Author : Julian E. Zelizer
Publisher : Penn State Press
Page : 168 pages
File Size : 12,26 MB
Release : 2010-11-01
Category : Political Science
ISBN : 0271045221
Author : Matthew Craske
Publisher : Routledge
Page : 478 pages
File Size : 34,69 MB
Release : 2017-07-05
Category : Art
ISBN : 135155509X
The institution of the pantheon has come a long way from its classical origins. Invented to describe a temple dedicated to many deities, the term later became so far removed from its original meaning, that by the twentieth century, it has been able to exist independently of any architectural and sculptural monument. This collection of essays is the first to trace the transformation of the monumental idea of the pantheon from its origins in Greek and Roman antiquity to its later appearance as a means of commemorating and enshrining the ideals of national identity and statehood. Illuminating the emergence of the pantheon in a range of different cultures and periods by exploring its different manifestations and implementations, the essays open new historical perspectives on the formation of national and civic identities.
Author : Jerry Bannister
Publisher : University of Toronto Press
Page : 345 pages
File Size : 27,67 MB
Release : 2012-01-01
Category : Nature
ISBN : 1442642084
Adding to a dynamic new wave of scholarship in Atlantic history, The Loyal Atlantic offers fresh interpretations of the key role played by Loyalism in shaping the early modern British Empire. This cohesive collection investigates how Loyalism and the empire were mutually constituted and reconstituted from the eighteenth century onward. Featuring contributions by authors from across Canada, the United States, and the United Kingdom, The Loyal Atlantic brings Loyalism into a genuinely international focus. Through cutting-edge archival research, The Loyal Atlantic contextualizes Loyalism within the larger history of the British Empire. It also details how, far from being a passive allegiance, Loyalism changed in unexpected and fascinating ways especially in times of crisis. Most importantly, The Loyal Atlantic demonstrates that neither the conquest of Canada nor the American Revolution can be properly understood without assessing the meanings of Loyalism in the wider Atlantic world.
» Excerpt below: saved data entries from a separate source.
(* ===== verification/Program.v ===== *)
(** * The main functions (example/rtp_src_example.cc, example/publish.cc)

    Both programs do the same up to the streaming thread and the HTTP callback:
    the command line (Http.v), the class initialisers (Startup.v), an event loop,
    the session factory, the UDP server (Net.v) and muduo's HTTP server on port
    8000, the two callbacks, and the start of the servers; then the loop runs.
    [boot] is main up to [loop.loop()], and [on_request] what the running program
    does for a request. *)
From S2P Require Import Prelude Text ByteOps Crypto StunPacket StunParse StunAuth StunSerialize IceServer Srtp Dtls DtlsProofs DtlsInit DtlsInitProofs WebRtc WebRtcProofs Session Locality SessionProofs Net Loops LoopsProofs Sdp Startup Http.

Module Program.
Import Crypto Stun Srtp WebRtc Session SessionProofs Net Startup Http.

(** rtp_src_example plays a file to its sessions, publish receives from them. *)
Inductive Kind := Play | Publish.

#[export] Instance Kind_eq_dec : EqDecision Kind.
Proof. solve_decision. Defined.

(** What the machine answers: the libraries at the start, the address of the event
    loop, the UDP socket and its bind. *)
Section main.
Context `{HmacSha1} `{Dtls.OpenSSL} `{LibSrtp} `{Muduo} `{DtlsInit.DigestApi}.

Record Machine := mkMachine {
  mc_start : StartCalls;
  mc_pool : pool_t;
  mc_loop : Z;
  mc_fd : Z;
  mc_bind : bool;
}.

(** The objects of main: the variables, the class state, the factory and the server
    with its sockets, and the map of the channels of publish.cc. *)
Record Running := mkRunning {
  run_kind : Kind;
  run_ip : list Z;
  run_port : Z;
  run_dtls : DtlsInit.DtlsClass;
  run_net : NetState;
  run_streaming : bool;
  rtp_channels : gmap (list Z) session_id;
}.

(** [InetAddress("0.0.0.0", port)]. *)
Definition listen_addr (port : Z) : sockaddr_in := mkSockaddrIn (to_be 2 port) [0; 0; 0; 0].

(** The static arrays are zero. *)
Definition initial_world (pool : pool_t) (seed : Z) : World :=
  mkWorld [] ∅ [] ∅ pool seed (replicate 64 0) (replicate 65536 0).

(** The thread of rtp_src_example starts before the server exists.  The lambda of
    runInLoop is called at once: main is the loop's thread. *)
Definition boot (k : Kind) (argv : list (list Z)) (m : Machine) : res Running :=
  '(ip, port) ← main_address argv;
  '(crypto, dtls) ← main_init m.(mc_start);
  let streaming := bool_decide (k = Play) in
  '(rtc_server, sockets) ← newUdpServer m.(mc_fd) m.(mc_bind) (Some m.(mc_loop)) (listen_addr port) 2 ∅;
  let rtc_server := SetPacketCallback rtc_server in
  let rtc_server := Start rtc_server in
  Ok (mkRunning k ip port dtls (mkNet (initial_world m.(mc_pool) (DtlsInit.seed dtls)) rtc_server [] sockets)
        streaming ∅).

(** The two programs. *)
Definition rtp_src_main : list (list Z) → Machine → res Running := boot Play.
Definition publish_main : list (list Z) → Machine → res Running := boot Publish.

Definition with_net (n : NetState) (r : Running) : Running :=
  mkRunning r.(run_kind) r.(run_ip) r.(run_port) r.(run_dtls) n r.(run_streaming) r.(rtp_channels).

(** A receive on the server's socket, with the packet callback. *)
Definition on_receive (o : ConnCalls) (buf_ : list Z) (rcv : Receive) (r : Running) : res (Running * list Effect) :=
  '(n, effects) ← HandleRead o buf_ rcv r.(run_net);
  Ok (with_net n r, effects).

(** The HTTP callback with what it captures. *)
Definition on_request (ssl : Dtls.ssl_t) (path : list Z) (r : Running) : res (Running * option HttpResponse) :=
  let fingerprints := DtlsInit.localFingerprints r.(run_dtls) in
  match r.(run_kind) with
  | Play =>
      '(w, resp) ← play_callback ssl fingerprints r.(run_ip) r.(run_port) path (world r.(run_net));
      Ok (with_net (set_world w r.(run_net)) r, resp)
  | Publish =>
      '(w, channels, resp) ←
        publish_callback ssl fingerprints r.(run_ip) r.(run_port) path (world r.(run_net)) r.(rtp_channels);
      Ok (mkRunning r.(run_kind) r.(run_ip) r.(run_port) r.(run_dtls) (set_world w r.(run_net))
            r.(run_streaming) channels, resp)
  end.
End main.

(** ** Proofs *)
Import WebRtcProofs DtlsInitProofs.

(** main_address gives a 16 bit port, or faults in atoi. *)
Lemma main_address_outcome argv :
  match main_address argv with Ok (_, port) => fits 16 port | UB f => f = OutOfBounds | _ => False end.
Proof.
  assert (fits 16 10000) as Hd by (unfold fits; lia).
  destruct argv as [|a [|b [|c [|d l]]]]; cbn [main_address]; try done.
  unfold atoi. destruct (sign (skip_space c)) as [neg s]. destruct (_ && _); cbn; [by apply wrap_bound|done].
Qed.

Section main.
Context `{HmacSha1} `{Dtls.OpenSSL} `{!DtlsProofs.OpenSSLSpec} `{LibSrtp} `{!LibSrtpSpec} `{!Locality.LibSrtpLocal} `{Muduo} `{!MuduoSpec} `{DigestSpec}.

(** A program at work: its server can be reached, its sockets are in order, both
    callbacks are in place and it has its certificate. *)
Record serving (q : list (session_id * Task)) (r : Running) : Prop := {
  sv_reachable : reachable (world (run_net r), q);
  sv_net : net_inv (listen_addr (run_port r)) (run_net r);
  sv_callback : server_callback_ (server (run_net r)) = true;
  sv_reading : server_reading (server (run_net r)) = true;
  sv_ready : ready (run_dtls r);
  sv_port : fits 16 (run_port r);
}.

Lemma zero_bytes_ok : Ice.buffer_ok (replicate 65536 0).
Proof.
  split.
  - apply Forall_replicate. done.
  - unfold zlen. by rewrite length_replicate.
Qed.

Lemma initial_reachable pool seed : reachable (initial_world pool seed, []).
Proof. apply (reach_start pool seed (replicate 64 0) (replicate 65536 0)); [done|apply zero_bytes_ok]. Qed.

Lemma boot_outcome k argv m :
  stack_ok (mc_start m) → 0 ≤ sc_srtp_init (mc_start m) < errors_size →
  0 ≤ sc_install_event_handler (mc_start m) < errors_size →
  match boot k argv m with
  | Ok r => serving [] r ∧ run_kind r = k ∧ main_address argv = Ok (run_ip r, run_port r) ∧
      0 ≤ mc_fd m ∧ mc_bind m = true
  | Throw _ => ∃ msg, main_init (mc_start m) = Throw msg
  | Aborted msg => msg = "sockets::bindOrDie" ∧ (mc_fd m < 0 ∨ mc_bind m = false)
  | UB f => main_address argv = UB f
  | OutOfFuel => False
  end.
Proof using All.
  intros Hst H1' H2'. unfold boot. pose proof (main_address_outcome argv) as Ha.
  destruct (main_address argv) as [[ip port]|f| | |]; cbn [mbind res_bind]; try done.
  destruct (main_init_outcome (mc_start m) Hst H1' H2') as [[[crypto dtls] HE]|[msg HE]]; rewrite HE; cbn [mbind res_bind];
    [|by exists msg].
  pose proof (main_init_ready _ _ _ Hst HE) as [Hready _].
  pose proof (initial_reachable (mc_pool m) (DtlsInit.seed dtls)) as Hr.
  destruct (reachable_inv _ Hr) as [Hw _].
  destruct (decide (0 ≤ mc_fd m)) as [Hfd|Hfd].
  - destruct (newUdpServer_inv (mc_fd m) (mc_loop m) (listen_addr port) 2 (initial_world (mc_pool m) (DtlsInit.seed dtls)))
      as (srv & sockets & Hsrv & -> & Hn); [done|done|done|].
    destruct (mc_bind m).
    + rewrite Hsrv. cbn [mbind res_bind]. split; [|done]. split; cbn; try done. by destruct Hn.
    + rewrite newUdpServer_fails by auto. cbn. auto.
  - rewrite newUdpServer_fails by (left; lia). cbn. split; [done|]. left. lia.
Qed.

(** What main leaves behind is where the runs of Loops.v start. *)
Lemma boot_booted k argv m r :
  stack_ok (mc_start m) → 0 ≤ sc_srtp_init (mc_start m) < errors_size →
  0 ≤ sc_install_event_handler (mc_start m) < errors_size → boot k argv m = Ok r →
  LoopsProofs.booted (listen_addr (run_port r)) (Loops.mkSys (run_net r) [] []).
Proof using All.
  intros Hst H1' H2' HE. pose proof (boot_outcome k argv m Hst H1' H2') as Hb. rewrite HE in Hb.
  destruct Hb as ([Hr Hn Hcb _ _ _] & _).
  assert (∃ seed, world (run_net r) = initial_world (mc_pool m) seed) as [seed Ew].
  { revert HE. unfold boot. destruct (main_address argv) as [[ip port]| | | |]; try done. cbn [mbind res_bind].
    destruct (main_init (mc_start m)) as [[crypto dtls]| | | |]; try done. cbn [mbind res_bind].
    destruct (newUdpServer _ _ _ _ _ _) as [[srv sockets]| | | |]; try done. cbn [mbind res_bind].
    intros [= <-]. by eexists. }
  split; [|done|].
  - split; [done|exact (reachable_inv _ Hr)|done|constructor|]. intros l c []%not_elem_of_nil.
  - exists (mc_pool m), seed, (replicate 64 0), (replicate 65536 0). split; [apply length_replicate|]. split.
    + exact zero_bytes_ok.
    + unfold LoopsProofs.abs. cbn [Loops.net Loops.pending]. rewrite Ew. reflexivity.
Qed.

Lemma on_receive_serves o buf_ rcv q r :
  serving q r → calls_ok o (run_net r) → held buf_ → receive_ok rcv →
  ∃ r' e, on_receive o buf_ rcv r = Ok (r', e) ∧ serving (q ++ omap queued e) r'.
Proof using All.
  intros [Hr Hn Hc Hrd Hready Hp] Ho Hh Hrcv.
  destruct (HandleRead_inv _ o buf_ rcv _ Hn Ho Hh Hrcv Hc) as (n' & e & HE & Hn' & Hs & HW).
  unfold on_receive. rewrite HE. cbn [mbind res_bind]. eexists _, e. split; [done|]. split; cbn; rewrite ?Hs; try done.
  eapply reach_step; [exact Hr|]. pose proof (step_server buf_ rcv (world (run_net r)) q Hh Hrcv) as Hstep.
  by rewrite HW in Hstep.
Qed.

Lemma on_request_serves ssl q r :
  serving q r → Sdp.plain (run_ip r) → zlen (run_ip r) ≤ 3205 →
  ∃ r' resp, on_request ssl (str "/webrtc") r = Ok (r', Some resp) ∧ statusCode resp = 200 ∧
    serving q r' ∧ run_kind r' = run_kind r ∧ run_ip r' = run_ip r.
Proof using All.
  intros [Hr Hn Hc Hrd Hready Hp] Hip Hl. pose proof Hready as (_ & x & Hf & _). unfold on_request.
  destruct (run_kind r) eqn:Hk.
  - destruct (play_offer ssl (DtlsInit.localFingerprints (run_dtls r)) x (run_ip r) (run_port r) (world (run_net r)) q Hr Hip Hl Hp Hf)
      as (w' & id & resp & ufrag & pwd & d & HE & Hr' & Hcs & Hst & _).
    rewrite HE. cbn [mbind res_bind]. eexists _, resp. split; [done|]. split; [done|]. split; [|done].
    split; cbn; try done. apply set_world_inv; [done| |by unfold peers; rewrite Hcs]. by destruct (reachable_inv _ Hr').
  - destruct (publish_offer ssl (DtlsInit.localFingerprints (run_dtls r)) x (run_ip r) (run_port r) (world (run_net r)) q
      (rtp_channels r) Hr Hip Hl Hp Hf)
      as (w' & channels' & id & resp & ufrag & s & HE & _ & _ & _ & Hr' & Hcs & Hst & _).
    rewrite HE. cbn [mbind res_bind]. eexists _, resp. split; [done|]. split; [done|]. split; [|done].
    split; cbn; try done. apply set_world_inv; [done| |by unfold peers; rewrite Hcs]. by destruct (reachable_inv _ Hr').
Qed.
End main.


Definition sample_machine : @Machine toy_muduo := @mkMachine toy_muduo good_calls 1 77 3 true.
Definition sample_argv : list (list Z) := [str "publish"; str "192.168.1.7"; str "8000"].

End Program.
Author : Sarah Vandegrift Eldridge
Publisher : Boydell & Brewer
Page : 214 pages
File Size : 27,19 MB
Release : 2016
Category : Literary Criticism
ISBN : 1571139591
Challenges traditional novel scholarship that emphasizes the individual and the Bildungsroman, broadening the focus to the family and both canonical and non-canonical novels, reading them together with biological, legal and pedagogical texts.